TASK TO CARRY OUT - Each line of the data holding "Some" should be found and copied.

ENTRIES PROVIDED -
Lemma gap_proper text spans spans' ab : (∀ r, r ∈ spans ↔ r ∈ spans') → gap text spans ab → gap text spans' ab.
Proof.
  intros Heq [Hle Hfrom Hto Hap]. split; [done| | |].
  - destruct Hfrom as [?|(r & Hr & ?)]; [by left|right; exists r; by rewrite <- Heq].
  - destruct Hto as [?|(r & Hr & ?)]; [by left|right; exists r; by rewrite <- Heq].
  - intros r Hr. apply Hap. by apply Heq.
Qed.

Lemma spliced_proper text spans spans' value sp :
  (∀ r, r ∈ spans ↔ r ∈ spans') → spliced text spans value sp → spliced text spans' value sp.
Proof.
  intros Heq [Hf Hr]. split; [by eapply gap_proper|]. eapply Forall_impl; [exact Hr|].
  intros h [? ?]. split; [done|by eapply gap_proper].
Qed.

Section Masking.
  Context `{PresidioLaws}.

Lemma kept_in_text text l : analyze analyzer text LANGUAGE = inr l → Forall (in_text text) (non_overlapping_results (hits l)).
Proof.
  intros Ha. apply Forall_forall. intros r Hr.
  destruct (kept_spans_sound (hits l)) as (_ & _ & Hsub & _). apply Hsub in Hr.
  apply list_elem_of_In, filter_In in Hr as [Hr%list_elem_of_In _].
  eapply Forall_forall in Hr; [|by eapply analyze_spans]. exact Hr.
Qed.
(* ===== verification/Approvals.v ===== *)
(** Deciding an approval (approvals.py and its route in api/routes.py): who may
    decide, the race for the row, and the execution of what was approved.

    The business API is the HTTP interface of [Clients]; the whole decision runs
    in one tenant session, so an exception rolls its updates back. *)
From S2P Require Import Prelude PyStr Json Http Contracts Wire Clients Authz HarnessDb.

(* @ harness/approvals.py:34-39 ApprovalDecisionResult *)
Record ApprovalDecisionResult := MkApprovalDecisionResult {
  adl_approval_id : string;
  adl_status : string;
  adl_mutation_status : string;
  adl_business_ref : option string
}.
#[export] Instance eta_ApprovalDecisionResult : EtaRec ApprovalDecisionResult := fun x =>
  MkApprovalDecisionResult (adl_approval_id x) (adl_status x) (adl_mutation_status x)
    (adl_business_ref x).

Section Approvals.
  Context {X : Type} `{HttpPost X, Pydantic}.
  Variable tool_manifests : list (string * ToolManifestEntry).

Abbreviation Conn := (HarnessConn X).

Definition on_ext {A} : py X A → py Conn A := zoom hcn_ext (fun x c => c <| hcn_ext := x |>).

Definition deny_approval {A} (status : Z) (detail : string) : py Conn A := raise (ApprovalError status detail).

(** [RiskLevel(mutation["risk_level"])], when the tool is known. *)
(* @ harness/approvals.py:60-63 decide_approval: required_permission *)
Definition required_permission (mutation : MutationRow) : py Conn (option string) :=
  match dict_get (mtr_action_name mutation) tool_manifests with
  | None => ret None
  | Some tool => match enum_of_string (mtr_risk_level mutation) with
                 | Some r => ret (approver_permission_for tool r)
                 | None => raise (ValueError (mtr_risk_level mutation +:+ " is not a valid RiskLevel"))
                 end
  end.

Definition decision_status (d : ApprovalDecision) : string :=
  match d with APPROVE => "approved" | REJECT => "rejected" end.

(** A string of the stored payload. *)
Definition payload_str (k : string) (payload : json) : py Conn string :=
  let! v := jget k payload in
  match v with JStr s => ret s | _ => raise (TypeError "Header value must be str or bytes") end.

(* @ harness/approvals.py:107-138 decide_approval: execute *)
Definition execute_approved (trace_id tenant_id approval_id : string) (mutation : MutationRow)
    : py Conn ApprovalDecisionResult :=
  match dict_get (mtr_action_name mutation) tool_manifests with
  | None => raise AssertionError
  | Some tool =>
      let payload := mtr_preview_payload mutation in
      let! result := try_except
        (let! preview_token := payload_str "preview_token" payload in
         let! idempotency_key := payload_str "idempotency_key" payload in
         on_ext (execute (tm_domain tool) (tm_business_action tool) preview_token (Some approval_id)
                   idempotency_key tenant_id (mtr_actor_user_id mutation) trace_id))
        (fun e => match e with
                  | BusinessApiError _ detail =>
                      Some (update_mutation_request_execution_result tenant_id approval_id "failed" None ;!
                            deny_approval 502 ("execute failed: " +:+ detail))
                  | _ => None end) in
      update_mutation_request_execution_result tenant_id approval_id "executed" (exr_business_ref result) ;!
      ret (MkApprovalDecisionResult approval_id "approved" "executed" (exr_business_ref result))
  end.

(** Everything after the row was read. *)
(* @ harness/approvals.py:60-105 decide_approval: the decision on a row *)
Definition decide_on (trace_id tenant_id approval_id approver_user_id : string)
    (approver_permissions : list string) (decision : ApprovalDecision) (mutation : MutationRow)
    : py Conn ApprovalDecisionResult :=
  let! required := required_permission mutation in
  if opt_truthy required && negb (str_in (from_option id "" required) approver_permissions)
  then deny_approval 403 ("approver lacks required permission: " +:+ from_option id "" required)
  else if String.eqb approver_user_id (mtr_actor_user_id mutation)
  then deny_approval 403 "an actor may not approve their own mutation request"
  else
    let! won := try_claim_mutation_decision tenant_id approval_id (decision_status decision)
                  (match decision with APPROVE => Some approver_user_id | REJECT => None end) in
    if negb won
    then
      let current_status := mtr_status mutation in
      let already_matches := match decision with
                             | APPROVE => str_in current_status ["approved"; "executed"]
                             | REJECT => String.eqb current_status "rejected"
                             end in
      if negb already_matches
      then deny_approval 409 ("mutation request already decided (status=" +:+ current_status +:+ ")")
      else ret (MkApprovalDecisionResult approval_id (decision_status decision) current_status
                  (mtr_business_ref mutation))
    else match decision with
         | REJECT => ret (MkApprovalDecisionResult approval_id "rejected" "rejected" None)
         | APPROVE => execute_approved trace_id tenant_id approval_id mutation
         end.

(* @ harness/approvals.py:42-138 decide_approval *)
Definition decide_approval (trace_id tenant_id approval_id approver_user_id : string)
    (approver_permissions : list string) (decision : ApprovalDecision) : py Conn ApprovalDecisionResult :=
  let! mutation := get_mutation_request_by_approval_id tenant_id approval_id in
  match mutation with
  | None => deny_approval 404 "no mutation request found for this approval_id"
  | Some mutation =>
      decide_on trace_id tenant_id approval_id approver_user_id approver_permissions decision mutation
  end.

(** ** api/routes.py *)

(** [except ApprovalError as exc: raise HTTPException(exc.status_code, exc.detail)]. *)
Definition approval_errors {S A} (m : py S A) : py S A :=
  try_except m (fun e => match e with
                         | ApprovalError s d => Some (raise (HTTPException s (JStr d) []))
                         | _ => None end).

(* @ harness/api/routes.py:36-64 approval_decision *)
Definition approval_decision (approval_id : string) (body : ApprovalDecisionInternalRequest)
    : py (HarnessState X) ApprovalDecisionResponse :=
  let! result := approval_errors (tenant_session (adq_tenant_id body)
    (decide_approval (adq_trace_id body) (adq_tenant_id body) approval_id (adq_approver_user_id body)
       (adq_approver_permissions body) (adq_decision body))) in
  ret (MkApprovalDecisionResponse (adl_approval_id result) (adl_status result)
         (adl_mutation_status result) (adl_business_ref result)).
End Approvals.
(** C31: Deciding an approval is one function of its row. While the approval id
    names one row: an approver who lacks the tool's permission, or is the actor,
    gets a 403; a row that is no longer awaiting is answered with its own status
    (409 when it was decided the other way); a rejection marks the row and calls
    nobody; an approval executes the stored preview once, under the stored key
    and for the original actor, and the row ends approved by the approver and
    executed; and whenever the execution fails the database is as it was. *)
Theorem approval_decision_outcome a body tool level token key row s :
  pending_on tool level token key row →
  rows_of (adq_tenant_id body) a (hst_db s) = [row] →
  approval_decision tool_manifests a body s = decision_spec a body tool level token key row s.
Proof.
  intros Hp Hrow. unfold approval_decision.
  transitivity ((let! result := approval_errors (tenant_session (adq_tenant_id body)
     (decide_on tool_manifests (adq_trace_id body) (adq_tenant_id body) a (adq_approver_user_id body)
        (adq_approver_permissions body) (adq_decision body) row)) in
   ret (MkApprovalDecisionResponse (adl_approval_id result) (adl_status result) (adl_mutation_status result)
          (adl_business_ref result))) s).
  - unfold bind at 1 2, approval_errors at 1 2, try_except, tenant_session, decide_approval.
    rewrite (bind_inr _ _ _ _ _ (get_mutation_session (MkHarnessConn (Some (adq_tenant_id body)) (hst_db s) (hst_ext s))
      (adq_tenant_id body) a eq_refl)). cbn [hcn_db]. rewrite Hrow. reflexivity.
  - rewrite (decide_on_spec _ _ _ _ _ _ _ _ _ Hp Hrow) by done. unfold decision_spec.
    by destruct (awaiting row), (refusal _ _ _ _).
Qed.
End Decision.

(** ** The race for an approval

    The business API answers as it likes; every request made to it is logged. *)

Record Call := MkCall { call_service : Service; call_body : json; call_result : exn + HttpResponse }.

Section Race.
  Context {X : Type} `{HttpPost X, Pydantic}.
  Variable tool_manifests : list (string * ToolManifestEntry).

Abbreviation Logged := (X * list Call)%type.

#[local] Instance logged : HttpPost Logged := fun svc path hs body '(x, log) =>
  let '(x', r) := http_post svc path hs body x in ((x', log ++ [MkCall svc body r]), r).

RESULT FOR THIS TASK -
  | Some tool => match enum_of_string (mtr_risk_level mutation) with
                 | Some r => ret (approver_permission_for tool r)
  | Some tool =>
         on_ext (execute (tm_domain tool) (tm_business_action tool) preview_token (Some approval_id)
                      Some (update_mutation_request_execution_result tenant_id approval_id "failed" None ;!
                  (match decision with APPROVE => Some approver_user_id | REJECT => None end) in
  | Some mutation =>
                         | ApprovalError s d => Some (raise (HTTPException s (JStr d) []))
    rewrite (bind_inr _ _ _ _ _ (get_mutation_session (MkHarnessConn (Some (adq_tenant_id body)) (hst_db s) (hst_ext s))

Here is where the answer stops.